On Thu, Mar 28, 2019 at 3:34 AM Joel Fernandes <joel@joelfernandes.org> wrote:
> On Thu, Mar 28, 2019 at 01:59:45AM +0100, Jann Horn wrote:
> > On Thu, Mar 28, 2019 at 1:06 AM Kees Cook <keescook@chromium.org> wrote:
> > > On Wed, Mar 27, 2019 at 7:53 AM Joel Fernandes (Google)
> > > <joel@joelfernandes.org> wrote:
> > > >
> > > > struct pid's count is an atomic_t field used as a refcount. Use
> > > > refcount_t for it which is basically atomic_t but does additional
> > > > checking to prevent use-after-free bugs. No change in behavior if
> > > > CONFIG_REFCOUNT_FULL=n.
> > > >
> > > > Cc: keescook@chromium.org
> > > > Cc: kernel-team@android.com
> > > > Cc: kernel-hardening@lists.openwall.com
> > > > Signed-off-by: Joel Fernandes (Google) <joel@joelfernandes.org>
> > > > [...]
> > > > diff --git a/kernel/pid.c b/kernel/pid.c
> > > > index 20881598bdfa..2095c7da644d 100644
> > > > --- a/kernel/pid.c
> > > > +++ b/kernel/pid.c
> > > > @@ -37,7 +37,7 @@
> > > >  #include <linux/init_task.h>
> > > >  #include <linux/syscalls.h>
> > > >  #include <linux/proc_ns.h>
> > > > -#include <linux/proc_fs.h>
> > > > +#include <linux/refcount.h>
> > > >  #include <linux/sched/task.h>
> > > >  #include <linux/idr.h>
> > > >
> > > > @@ -106,8 +106,8 @@ void put_pid(struct pid *pid)
> > > >                 return;
> > > >
> > > >         ns = pid->numbers[pid->level].ns;
> > > > -       if ((atomic_read(&pid->count) == 1) ||
> > > > -            atomic_dec_and_test(&pid->count)) {
> > > > +       if ((refcount_read(&pid->count) == 1) ||
> > > > +            refcount_dec_and_test(&pid->count)) {
> > >
> > > Why is this (and the original code) safe in the face of a race against
> > > get_pid()? i.e. shouldn't this only use refcount_dec_and_test()?
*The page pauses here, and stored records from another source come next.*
(** * Corrade Interconnect::StateMachine

    A shallow embedding of [src/Interconnect/StateMachine.h] and the
    properties of its transition table, stepping and signal dispatch.

    The class template [StateMachine<states, inputs, State, Input>] is
    embedded over two section variables [states] and [inputs].  [State] and
    [Input] are enums "with consecutive values starting from 0", so a value
    is represented by its ordinal and the casts [State(i)], [Input(j)] and
    [std::size_t(s)] are the identity on ordinals.  The member array
    [State _transitions[states*inputs]] is a list read with stdpp's lookup
    and written with stdpp's insert; an access outside the array is
    undefined behaviour in C++ and is an explicit outcome here. *)

From stdpp Require Import base list.
From Stdlib Require Import Lia.

(** ** Data *)

Abbreviation State := nat (only parsing).
Abbreviation Input := nat (only parsing).

(** [StateTransition<State, Input>]: the three private members. *)
Record StateTransition := mkTransition {
  from : State;
  input : Input;
  to : State
}.

(** The signals of the class: [entered<state>()] and [exited<state>()] are
    distinct member function templates, one signal per template argument. *)
Inductive Signal :=
| entered (state : State)
| exited (state : State).

(** One emission handed to the [Emitter] base class: the signal, and the
    value [current()] returns to a slot that runs during that emission. *)
Record Emission := mkEmission {
  signal : Signal;
  current_during : State
}.

(** The object: the [Emitter] base (here the emissions it has delivered, in
    order) and the two data members. *)
Record StateMachine := mkStateMachine {
  delivered : list Emission;
  _transitions : list State;
  _current : State
}.

(** What an assertion prints when it fires. *)
Inductive AssertMessage :=
| OutOfBoundsState (from_ : nat) (input_ : nat) (to_ : nat)
| Unreachable.

(** How a member function ends. *)
Inductive Outcome (A : Type) :=
| Returned (a : A)
| AssertFailed (msg : AssertMessage)
| UndefinedBehaviour.
Arguments Returned {A} a.
Arguments AssertFailed {A} msg.
Arguments UndefinedBehaviour {A}.

(** ** Member functions as state transformers over the object *)

Definition M (A : Type) : Type := StateMachine -> Outcome A * StateMachine.

#[global] Instance M_ret : MRet M := fun A a m => (Returned a, m).

#[global] Instance M_bind : MBind M := fun A B k c m =>
  match c m with
  | (Returned a, m') => k a m'
  | (AssertFailed msg, m') => (AssertFailed msg, m')
  | (UndefinedBehaviour, m') => (UndefinedBehaviour, m')
  end.

(** Range-based [for] and the counting [for(i = 0; i != n; ++i)]. *)
Fixpoint for_each {A} (l : list A) (body : A -> M unit) : M unit :=
  match l with
  | [] => mret tt
  | x :: l' => body x;; for_each l' body
  end.

Definition for_upto (n : nat) (body : nat -> M unit) : M unit :=
  for_each (seq 0 n) body.

(** Reading and writing an element of [_transitions] through an index. *)
Definition load (idx : nat) : M State :=
  fun m =>
    match _transitions m !! idx with
    | Some s => (Returned s, m)
    | None => (UndefinedBehaviour, m)
    end.

Definition store (idx : nat) (s : State) : M unit :=
  fun m =>
    if decide (idx < length (_transitions m))
    then (Returned tt,
          mkStateMachine (delivered m) (<[idx := s]> (_transitions m)) (_current m))
    else (UndefinedBehaviour, m).

Definition get_current : M State := fun m => (Returned (_current m), m).

Definition set_current (s : State) : M unit :=
  fun m => (Returned tt, mkStateMachine (delivered m) (_transitions m) s).

(** [emit(&StateMachine::entered<state>)]: the emitter runs the connected
    slots; what is kept is which signal it was and what the slots could
    read from [current()].  Slots belong to the clients of the class, not
    to it: they are taken to read the machine only, so a slot that calls
    [step] again from inside an emission is outside this embedding. *)
Definition emit (sig : Signal) : M unit :=
  fun m =>
    (Returned tt,
     mkStateMachine (delivered m ++ [mkEmission sig (_current m)])
                    (_transitions m) (_current m)).

(** Modelled from the spec: the macros [CORRADE_ASSERT] and
    [CORRADE_ASSERT_UNREACHABLE] ([Utility/Assert.h] is not part of the
    sources).  A violated precondition is "reported immediately at the
    configuration call via the diagnostic boundary" and "entries processed
    before the bad one remain applied": the macro prints its message and
    leaves the enclosing function (its third argument is the value to
    return, empty in a [void] function).  Reaching the unreachable marker is
    "fatal". *)
Definition CORRADE_ASSERT (condition : bool) (message : AssertMessage) : M unit :=
  fun m => if condition then (Returned tt, m) else (AssertFailed message, m).

Definition CORRADE_ASSERT_UNREACHABLE {A} : M A :=
  fun m => (AssertFailed Unreachable, m).

Section Machine.

Variables states inputs : nat.

(** [at(current, input)]: the element [current*inputs + input]. *)
Definition at_ (current : State) (inp : Input) : nat :=
  current * inputs + inp.

(** [enteredInternal(wanted, std::integral_constant<std::size_t, current>)]:
    the overload for [current = 0] is the unreachable one. *)
Fixpoint enteredInternal (wanted : State) (current : nat) : M unit :=
  match current with
  | 0 => CORRADE_ASSERT_UNREACHABLE
  | S current_1 =>
      if decide (current_1 = wanted)
      then emit (entered current_1)
      else enteredInternal wanted current_1
  end.

Fixpoint exitedInternal (wanted : State) (current : nat) : M unit :=
  match current with
  | 0 => CORRADE_ASSERT_UNREACHABLE
  | S current_1 =>
      if decide (current_1 = wanted)
      then emit (exited current_1)
      else exitedInternal wanted current_1
  end.

(** The object before the constructor body runs: [_transitions{}] and
    [_current{}] value-initialise to ordinal 0, nothing emitted yet. *)
Definition value_initialised : StateMachine :=
  mkStateMachine [] (replicate (states * inputs) 0) 0.

(** The constructor body. *)
Definition StateMachine_ctor : M unit :=
  for_upto states (fun i =>
    for_upto inputs (fun j =>
      store (at_ i j) i)).

(** The condition of the assertion in [addTransitions]. *)
Definition in_bounds (t : StateTransition) : bool :=
  (from t <? states) && (input t <? inputs) && (to t <? states).

Definition addTransitions (transitions : list StateTransition) : M unit :=
  for_each transitions (fun transition =>
    CORRADE_ASSERT (in_bounds transition)
      (OutOfBoundsState (from transition) (input transition) (to transition));;
    store (at_ (from transition) (input transition)) (to transition)).

(** [step]: the argument [_current = next] of [enteredInternal] is
    evaluated, and so assigned, before that call and after the call of
    [exitedInternal]. *)
Definition step (inp : Input) : M unit :=
  cur ← get_current;
  next ← load (at_ cur inp);
  if decide (next ≠ cur)
  then
    exitedInternal cur states;;
    set_current next;;
    wanted ← get_current;
    enteredInternal wanted states
  else mret tt.

(** [current()] *)
Definition current (m : StateMachine) : State := _current m.

(** The [const] overload of [at]: the cell a reader of the table sees. *)
Definition cell (m : StateMachine) (s : State) (inp : Input) : option State :=
  _transitions m !! at_ s inp.

(** A freshly constructed machine. *)
Definition constructed : Outcome unit * StateMachine :=
  StateMachine_ctor value_initialised.

(** *** Vocabulary of the statements *)

(** The cell a transition configures. *)
Definition key (t : StateTransition) : State * Input := (from t, input t).

(** The array has its declared extent. *)
Definition well_sized (m : StateMachine) : Prop :=
  length (_transitions m) = states * inputs.

(** The table invariant: declared extent, every cell and the current state
    inside the state universe. *)
Record table_invariant (m : StateMachine) : Prop := mkInvariant {
  inv_size : well_sized m;
  inv_cells : Forall (fun s => s < states) (_transitions m);
  inv_current : _current m < states
}.

(** What the outer loop of the constructor has established after [k] rows. *)
Definition rows_done (k : nat) (m : StateMachine) : Prop :=
  delivered m = [] /\ _current m = 0 /\ well_sized m /\
  forall s i, s < k -> i < inputs -> cell m s i = Some s.

(** The transitions of a call that pass the assertion before the first one
    that does not, and that first one. *)
Fixpoint accepted (ts : list StateTransition) : list StateTransition :=
  match ts with
  | [] => []
  | t :: ts' => if in_bounds t then t :: accepted ts' else []
  end.

Fixpoint first_rejected (ts : list StateTransition) : option StateTransition :=
  match ts with
  | [] => None
  | t :: ts' => if in_bounds t then first_rejected ts' else Some t
  end.

(** Writing a list of transitions into an array, in list order. *)
Definition write_all (ts : list StateTransition) (tbl : list State) : list State :=
  foldl (fun acc t => <[at_ (from t) (input t) := to t]> acc) tbl ts.

(** The public mutating operations, and a client that constructs a machine
    and then performs a list of them. *)
Inductive Operation :=
| AddTransitions (ts : list StateTransition)
| Step (inp : Input).

Definition perform (op : Operation) : M unit :=
  match op with
  | AddTransitions ts => addTransitions ts
  | Step inp => step inp
  end.

Definition in_range (op : Operation) : Prop :=
  match op with
  | AddTransitions ts => Forall (fun t => in_bounds t = true) ts
  | Step inp => inp < inputs
  end.

Definition lifetime (ops : list Operation) : Outcome unit * StateMachine :=
  (StateMachine_ctor;; for_each ops perform) value_initialised.

End Machine.

(** The printer of the class documentation: 3 states, 2 inputs. *)
Module Printer.
Definition Ready : State := 0.
Definition Printing : State := 1.
Definition Finished : State := 2.
Definition Operate : Input := 0.
Definition RemoveDocument : Input := 1.

Definition table : list StateTransition :=
  [ mkTransition Ready Operate Printing;
    mkTransition Printing Operate Finished;
    mkTransition Finished RemoveDocument Ready ].

Definition configured : StateMachine :=
  ((StateMachine_ctor 3 2;; addTransitions 3 2 table) (value_initialised 3 2)).2.
End Printer.

(** ** Further vocabulary *)

#[global] Instance Signal_eq_dec : EqDecision Signal.
Proof. solve_decision. Defined.

#[global] Instance Emission_eq_dec : EqDecision Emission.
Proof. solve_decision. Defined.

(** The target a list of transitions leaves in the cell [(s, inp)]: that
    of the last transition of the list that names the cell, if any does. *)
Fixpoint last_target (ts : list StateTransition) (s : State) (inp : Input)
  : option State :=
  match ts with
  | [] => None
  | t :: ts' =>
      match last_target ts' s inp with
      | Some target => Some target
      | None => if decide (key t = (s, inp)) then Some (to t) else None
      end
  end.

(** The cells named, and the states targeted, by the [addTransitions] calls
    among a list of operations. *)
Definition named (ops : list Operation) : list (State * Input) :=
  flat_map (fun op => match op with
                      | AddTransitions ts => key <$> ts
                      | Step _ => []
                      end) ops.

Definition targets (ops : list Operation) : list State :=
  flat_map (fun op => match op with
                      | AddTransitions ts => to <$> ts
                      | Step _ => []
                      end) ops.
Lemma EvalView_post_raise db request hid e db' :
  EvalView_post request hid db = (Raise e, db') -> db' = db.
Proof.
  unfold EvalView_post.
  destruct (request_is_ajax request); simpl; [|cbv beta delta [throw]; by intros [= _ <-]].
  unfold bind, read, lift, get_object_or_404, POST_getitem, Category_get_id, qs_get.
  destruct (House_filter_id db hid) as [|house [|house2 houses]];
    try (by intros [= _ <-]).
  destruct (request_POST request !! "category") as [id|]; [|by intros [= _ <-]].
  destruct (request_POST request !! "score") as [score|]; [|by intros [= _ <-]].
  destruct (py_int id) as [cid|]; [|by intros [= _ <-]].
  destruct (Category_filter_id db cid) as [|category [|category2 cats]];
    try (by intros [= _ <-]).
  destruct (py_int score) as [v|]; [|by intros [= _ <-]].
  destruct (Homebuyer_first _) as [hb|]; [|by intros [= _ <-]].
  destruct (Grade_update_or_create (homebuyer_id hb) (category_id category)
              (house_id house) v db) as [[[g created]|e'] db1] eqn:Hrun.
  - unfold ret. discriminate.
  - intros [= _ <-]. by apply Grade_update_or_create_raise in Hrun as [? _].
Qed.

(** X: whatever the write path raises, it has written nothing. *)
Theorem EvalView_post_raise_unchanged db request hid e db' :
  EvalView_post request hid db = (Raise e, db') -> db' = db.
Proof. apply EvalView_post_raise. Qed.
I
> > > don't see this code pattern anywhere else in the kernel.
> >
> > Semantically, it doesn't make a difference whether you do this or
> > leave out the "refcount_read(&pid->count) == 1". If you read a 1 from
> > refcount_read(), then you have the only reference to "struct pid", and
> > therefore you want to free it. If you don't get a 1, you have to
> > atomically drop a reference, which, if someone else is concurrently
> > also dropping a reference, may leave you with the last reference (in
> > the case where refcount_dec_and_test() returns true), in which case
> > you still have to take care of freeing it.
>
> Also, based on Kees comment, I think it appears to me that get_pid and
> put_pid can race in this way in the original code right?
>
> get_pid                 put_pid
>
>                         atomic_dec_and_test returns 1

This can't happen. get_pid() can only be called on an existing
reference. If you are calling get_pid() on an existing reference, and
someone else is dropping another reference with put_pid(), then when
both functions start running, the refcount must be at least 2.

> atomic_inc
>                         kfree
>
> deref pid /* boom */
> -------------------------------------------------
>
> I think get_pid needs to call atomic_inc_not_zero() and put_pid should
> not test for pid->count == 1 as condition for freeing, but rather just do
> atomic_dec_and_test. So something like the following diff. (And I see a
> similar pattern used in drivers/net/mac.c)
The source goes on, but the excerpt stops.